Dataset entries below:
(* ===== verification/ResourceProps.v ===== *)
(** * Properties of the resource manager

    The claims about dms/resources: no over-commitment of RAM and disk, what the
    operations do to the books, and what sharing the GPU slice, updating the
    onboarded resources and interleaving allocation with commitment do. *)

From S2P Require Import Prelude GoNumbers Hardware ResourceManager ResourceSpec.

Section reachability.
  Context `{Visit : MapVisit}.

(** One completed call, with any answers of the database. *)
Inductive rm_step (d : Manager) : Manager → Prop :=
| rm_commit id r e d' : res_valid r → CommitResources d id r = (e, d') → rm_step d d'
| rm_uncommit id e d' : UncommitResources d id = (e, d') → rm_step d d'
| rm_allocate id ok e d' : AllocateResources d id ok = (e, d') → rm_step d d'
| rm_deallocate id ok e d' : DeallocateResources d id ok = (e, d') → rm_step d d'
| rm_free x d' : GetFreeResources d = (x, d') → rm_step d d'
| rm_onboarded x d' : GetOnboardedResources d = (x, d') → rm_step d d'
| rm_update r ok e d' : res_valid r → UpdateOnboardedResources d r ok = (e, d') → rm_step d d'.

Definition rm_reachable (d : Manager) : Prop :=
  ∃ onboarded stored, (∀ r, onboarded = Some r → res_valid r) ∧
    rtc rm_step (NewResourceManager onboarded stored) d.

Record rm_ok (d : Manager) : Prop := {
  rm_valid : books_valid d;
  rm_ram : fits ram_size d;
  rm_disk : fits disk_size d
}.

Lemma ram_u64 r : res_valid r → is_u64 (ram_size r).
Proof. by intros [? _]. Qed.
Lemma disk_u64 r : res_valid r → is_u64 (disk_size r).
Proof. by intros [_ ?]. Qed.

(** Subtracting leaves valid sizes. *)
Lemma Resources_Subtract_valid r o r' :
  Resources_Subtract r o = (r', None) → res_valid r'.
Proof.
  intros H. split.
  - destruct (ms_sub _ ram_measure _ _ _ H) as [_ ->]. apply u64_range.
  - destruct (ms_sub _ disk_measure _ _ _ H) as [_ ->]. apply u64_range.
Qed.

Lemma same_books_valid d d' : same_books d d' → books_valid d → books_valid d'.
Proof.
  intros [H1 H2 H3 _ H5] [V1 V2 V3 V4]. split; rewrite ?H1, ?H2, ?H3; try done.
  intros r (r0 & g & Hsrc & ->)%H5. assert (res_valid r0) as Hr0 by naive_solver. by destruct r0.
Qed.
End of Dataset entries.
Goal of the exercise: Print from the line containing "- destruct (ms_sub _ disk_measure" to the last line above, exactly as written.

Exercise response:
  - destruct (ms_sub _ disk_measure _ _ _ H) as [_ ->]. apply u64_range.
Qed.

Lemma same_books_valid d d' : same_books d d' → books_valid d → books_valid d'.
Proof.
  intros [H1 H2 H3 _ H5] [V1 V2 V3 V4]. split; rewrite ?H1, ?H2, ?H3; try done.
  intros r (r0 & g & Hsrc & ->)%H5. assert (res_valid r0) as Hr0 by naive_solver. by destruct r0.
Qed.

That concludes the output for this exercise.